(** One iteration of the loop, at index [i]. *)
Definition step (maxFarNearRatio : Q) (st : State) (i : nat) : State :=
  match renderList st !! i with
  | None => st
  | Some e =>
    if Num.ltb 1 (discSizeInPixels e) then
      let st1 :=
        if (nDepthBuckets st =? 1)%Z || Num.leb (nearZ e) (lastFar st) then
          openBucket i e st
        else
          let farthest := Num.min (lastFar st) (farZ e) in
          let nearest := Num.max (lastNear st) (nearZ e) in
          if Num.ltb (farthest / nearest) maxFarNearRatio then
            mkState (nDepthBuckets st) (lastNear st) (lastFar st)
              (firstCoalesced st)
              (coalesce (firstCoalesced st) i nearest farthest (renderList st))
          else
            openBucket i e st in
      mkState (nDepthBuckets st1) (lastNear st1) (lastFar st1)
        (firstCoalesced st1)
        (alter (setDepthBucket (nDepthBuckets st1 - 1)) i (renderList st1))
    else st
  end.

Definition init (l : list RenderListEntry) : State := mkState 1 0 0 0%nat l.

(** The whole loop over [i = 0 .. nEntries - 1]. *)
Definition partition (maxFarNearRatio : Q) (l : list RenderListEntry) : State :=
  foldl (step maxFarNearRatio) (init l) (seq 0 (length l)).

(** The state before iteration [i]. *)
Definition stateBefore (maxFarNearRatio : Q) (l : list RenderListEntry)
    (i : nat) : State :=
  foldl (step maxFarNearRatio) (init l) (seq 0 i).

(** The far plane of the open bucket as the entries hold it: the far
    plane of the entry that opened the bucket, which every coalescing
    rewrites. *)
Definition bucketFar (st : State) : option Q :=
  farZ <$> renderList st !! firstCoalesced st.

(** The entry is found to overlap the open bucket: the test
    [nearZ <= lastFar] fails and the coalescing branch is entered. *)
Definition overlaps (st : State) (e : RenderListEntry) : bool :=
  Num.ltb (lastFar st) (nearZ e).

(** [check] holds of every entry larger than a pixel that the loop tests
    against an open bucket, in the state the loop is in when it gets
    there. *)
Definition everyTest (check : State -> RenderListEntry -> bool)
    (maxFarNearRatio : Q) (l : list RenderListEntry) : bool :=
  forallb (fun i =>
             let st := stateBefore maxFarNearRatio l i in
             match renderList st !! i with
             | Some e =>
               if Num.ltb 1 (discSizeInPixels e) && negb (nDepthBuckets st =? 1)%Z
               then check st e else true
             | None => true
             end) (seq 0 (length l)).

(** An entry that overlaps the open bucket passes the ratio test. *)
Definition ratioPasses (maxFarNearRatio : Q) (st : State) (e : RenderListEntry)
    : bool :=
  negb (overlaps st e)
  || Num.ltb (Num.min (lastFar st) (farZ e) / Num.max (lastNear st) (nearZ e))
       maxFarNearRatio.

(** The last entry larger than a pixel among the first [n] entries. *)
Fixpoint lastLargeBefore (n : nat) (l : list RenderListEntry)
    : option RenderListEntry :=
  match n with
  | O => None
  | S k =>
    match l !! k with
    | Some e =>
      if Num.ltb 1 (discSizeInPixels e) then Some e else lastLargeBefore k l
    | None => lastLargeBefore k l
    end
  end.

(** The far plane of the bucket before the open one: that of the last
    entry larger than a pixel before the entry that opened the open
    bucket. *)
Definition previousFar (st : State) : option Q :=
  farZ <$> lastLargeBefore (firstCoalesced st) (renderList st).

(** The bucket the entry joins or opens does not come nearer than the far
    plane of the bucket before it: for an entry that overlaps the open
    bucket, the near plane the coalescing gives that bucket is no nearer
    than the far plane of the bucket before; an entry that does not
    overlap [lastNear .. lastFar] starts no nearer than the far plane of
    the open bucket as coalesced. *)
Definition keepsBehind (st : State) (e : RenderListEntry) : bool :=
  if overlaps st e then
    match previousFar st with
    | Some far => Num.leb (Num.max (lastNear st) (nearZ e)) far
    | None => true
    end
  else
    match bucketFar st with
    | Some far => Num.leb (nearZ e) far
    | None => true
    end.

End DepthBuckets.

(** [MaxFarNearRatio] and [MinNearPlaneDistance] of render.cpp. *)
Definition MaxFarNearRatio : Q := 2000.
Definition MinNearPlaneDistance : Q := 1 # 10000.
Definition CoronaHeight : Q := 2 # 10.

(** ** The frustum culler ([Renderer::render], the loop before the sort) *)

Module Culler.
Section Culler.
Context `{MathLib}.

(** The window, the field of view in degrees, the map
    [p |-> p * viewMat] into camera space and the frustum's sphere test. *)
Variables (windowWidth windowHeight fov : Q).
Variable viewMat : Point3 -> Point3.
Variable testSphere : Point3 -> Q -> FrustumAspect.

(** [convex], [radius], [cullRadius] and [cloudHeight] as the first part
    of the loop body leaves them. *)
Definition bounds (e : RenderListEntry) : bool * Q * Q * Q :=
  match body e with
  | Some b =>
    let radius := getBoundingRadius b in
    let '(radius, convex) :=
      match getRings b with
      | Some rings => (outerRadius rings, false)
      | None => (radius, true)
      end in
    let convex := if (getModel b =? InvalidResource)%Z then convex else false in
    match getAtmosphere b with
    | Some atm => (convex, radius, radius + height atm, cloudHeight atm)
    | None => (convex, radius, radius, 0)
    end
  | None =>
    match star e with
    | Some s => (true, starRadius s, starRadius s * (1 + CoronaHeight), 0)
    | None => (true, 1, 1, 0)
    end
  end.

### To do
Exact copies of the lines from the one holding "(1 + CoronaHeight), 0)" through the last line above, and only those, make up the answer.

### Result of the task
    | Some s => (true, starRadius s, starRadius s * (1 + CoronaHeight), 0)
    | None => (true, 1, 1, 0)
    end
  end.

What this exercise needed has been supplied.